When children have a FIT – and we tell them “snap out of it”, “get over it”, “don’t x y or z”, “enough already” – we are basically withdrawing our invitation. We are saying “you can only exist in my presence when…”. We are prematurely preoccupied with imposing ORDER on the uncivilized behavior. We say “don’t be sad, be happy, be cooperative, be calm, be loving, get along….” because we don’t want to deal with the MESS. But “getting along” is the outcome of emotional health, not the roots. The root = emotion needs to be felt and expressed. Feelings, just like s**t is messy (his words, not mine!).

He says as adults we are designed to be momentarily defended against our feelings so that we can function. This is not a mistake. It is meant to be situational, so we are equip to function in wounding environments… but home needs to be a place of safety for our children! A place where tender feelings pop up and are welcome. If not, the wounding never stops. The tender feelings are pushed down. Once a child is “missing” their tender feelings, they don’t notice them (missing)… and they are very hard to get back. Hence the “don’t care” “doesn’t matter” attitude of our youth. Defended against vulnerability.

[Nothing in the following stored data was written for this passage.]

(** C23: [kgets] edits a line as its keys say and returns it, within the buffer
    and with its terminator; while it does, the screen shows the line as it is,
    and in the end the line on the screen is the line returned. *)
Theorem kgets_edits maxlen buf s l ab rest t prompt : 1 <= maxlen <= 2 ^ 31 -> maxlen <= slen buf -> may_type s ->
  edit (Z.to_nat (maxlen - 1)) [] (keys s) = Some (l, ab, rest) -> displays t prompt ->
  exists buf' s' o, kgets maxlen buf s = Done (buf', s') /\ cstring buf' = (if ab then [] else l) /\
    drop (Z.to_nat maxlen) buf' = drop (Z.to_nat maxlen) buf /\ slen l < maxlen /\
    keys s' = rest /\ out s' = out s ++ o /\ completes (shown t o) prompt (l ++ if ab then cancel else []).
Proof.
  intros Hmax Hb Hs He Hd.
  destruct (kgets_run maxlen (keys s) Hmax buf [] s l ab rest) as (buf1 & s' & o & Hr & [T1 _ T3 T4 T5] & Hdr & Hk & Ho & Hsc); [|done|done|done|].
  { split; [done|done|unfold slen; cbn; lia|done|constructor]. }
  assert (length l < length buf1)%nat by (unfold slen in T3, T4; lia).
  exists (<[if ab then 0%nat else length l := 0]> buf1), s', o. split_and!; [| | |done|done|done|by apply Hsc; rewrite app_nil_r].
  - unfold kgets. erewrite bind_Done by reflexivity. erewrite bind_Done by exact Hr. mrun.
    destruct ab; rewrite put_buf_ok by (unfold slen in *; lia); [done|]. unfold slen. by rewrite Nat2Z.id.
  - destruct ab; [by destruct buf1|by apply cstring_put].
  - rewrite <- Hdr. destruct ab; apply drop_insert_lt; unfold slen in *; lia.
Qed.

(** ** Panic *)
Definition panic_actions : list panic_action := [Splhigh; ThreadPanic; PrintMessage; SyncDisks; MainbusPanic].
(** From a step on: it may panic, or the ones after it are begun in this call. *)
Lemma panic_5 panics f log : panic (S f) panics 5 log = Some log.
Proof. done. Qed.
Lemma panic_from_4 panics f log : panic (S (S f)) panics 4 log = Some (log ++ drop 4 panic_actions).
Proof. generalize (panic_5 panics f). generalize (S f). intros n H. cbn. rewrite H. by destruct (panics MainbusPanic). Qed.
Lemma panic_from_3 panics f log : panic (S (S (S f))) panics 3 log = Some (log ++ drop 3 panic_actions).
Proof.
  generalize (panic_from_4 panics f), (panic_5 panics (S f)). generalize (S (S f)). intros n H4 H5. cbn. rewrite H4, H5.
  destruct (panics SyncDisks), (panics MainbusPanic); cbn; by rewrite <- app_assoc.
Qed.
Lemma panic_from_2 panics f log : panic (S (S (S (S f)))) panics 2 log = Some (log ++ drop 2 panic_actions).
Proof.
  generalize (panic_from_3 panics f), (panic_from_4 panics (S f)), (panic_5 panics (S (S f))).
  generalize (S (S (S f))). intros n H3 H4 H5. cbn. rewrite H3, H4, H5.
  destruct (panics PrintMessage), (panics SyncDisks), (panics MainbusPanic); cbn; by rewrite <- ?app_assoc.
Qed.
Lemma panic_from_1 panics f log : panic (S (S (S (S (S f))))) panics 1 log = Some (log ++ drop 1 panic_actions).
Proof.
  generalize (panic_from_2 panics f), (panic_from_3 panics (S f)), (panic_from_4 panics (S (S f))), (panic_5 panics (S (S (S f)))).
  generalize (S (S (S (S f)))). intros n H2 H3 H4 H5. cbn. rewrite H2, H3, H4, H5.
  destruct (panics ThreadPanic), (panics PrintMessage), (panics SyncDisks), (panics MainbusPanic); cbn; by rewrite <- ?app_assoc.
Qed.
(** Whatever of what [panic] does panics itself, each step of it is begun
    exactly once and in order, and five panics inside it are the most there can
    be. *)
Theorem panic_once panics log : panic 6 panics 0 log = Some (log ++ panic_actions).
Proof.
  generalize (panic_from_1 panics 0), (panic_from_2 panics 1), (panic_from_3 panics 2), (panic_from_4 panics 3), (panic_5 panics 4).
  generalize 5%nat. intros n H1 H2 H3 H4 H5. cbn. rewrite H1, H2, H3, H4, H5.
  destruct (panics Splhigh), (panics ThreadPanic), (panics PrintMessage), (panics SyncDisks), (panics MainbusPanic);
    cbn; by rewrite <- ?app_assoc.
Qed.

Such a child can LOOK very “good” on the outside… but at what cost? I think this man is genuinely sad about the emphasis in our culture on outward appearance of children, and afraid of where it will lead us. Kids are 40% less empathetic today than when we grew up (longitudinal research spanning 2 generations!). Today our culture is more peer oriented than ever. And not just our kids. Pushing our children out into the world, outside of their safe village (of attachment) at younger and younger ages, he says is becoming more and more necessary. Because where parents used to rely on generations above (grandparents) for help, he says (with a lot of feeling!) that even those generations are becoming so peer oriented they are joining retirement villas that do not even ALLOW children in them. So where do parents turn? Throw out children into the world of adults TO WHOM THEY ARE NOT ATTACHED, to situations that are wounding – for which they need to be defended against (they cannot afford to feel – just like Gordon cannot afford to feel when presenting, it would not be adaptive). And yet they “perform” better than we did!! Get it?? They become masters at pushing down feelings (fear, sadness, loneliness) in order to function WELL in wounding environments.

I think he finds this genuinely disturbing. So disturbing in fact, that he has made his life work out of something that used to give him diarrhea (public speaking!). He said after thousands, and thousands, and thousands of lectures…. YOU GOT NO MORE DIARRHEA, so you just get on with it!!

Oh man, this guy is messy, and I love it. Three more “take homes”:

1. He advises parents – if you want to clean up the ACT (behavior) of the child to avoid the “mess” then YOU are in trouble. Children who feel, and express their feelings in messy ways, are not in trouble.

2. His measuring stick of how your child(ren) are doing? Watch and see if they can say “I miss….”. Because he says if they can’t feel emptiness, they can’t feel fullness. And THEN they are in trouble.

3. We as adults also need to sit in the middle of our feelings, because the more we sit there, the more we develop the capacity for SELF-CONTROL…  and that is how we journey to become the parents our children need us to be.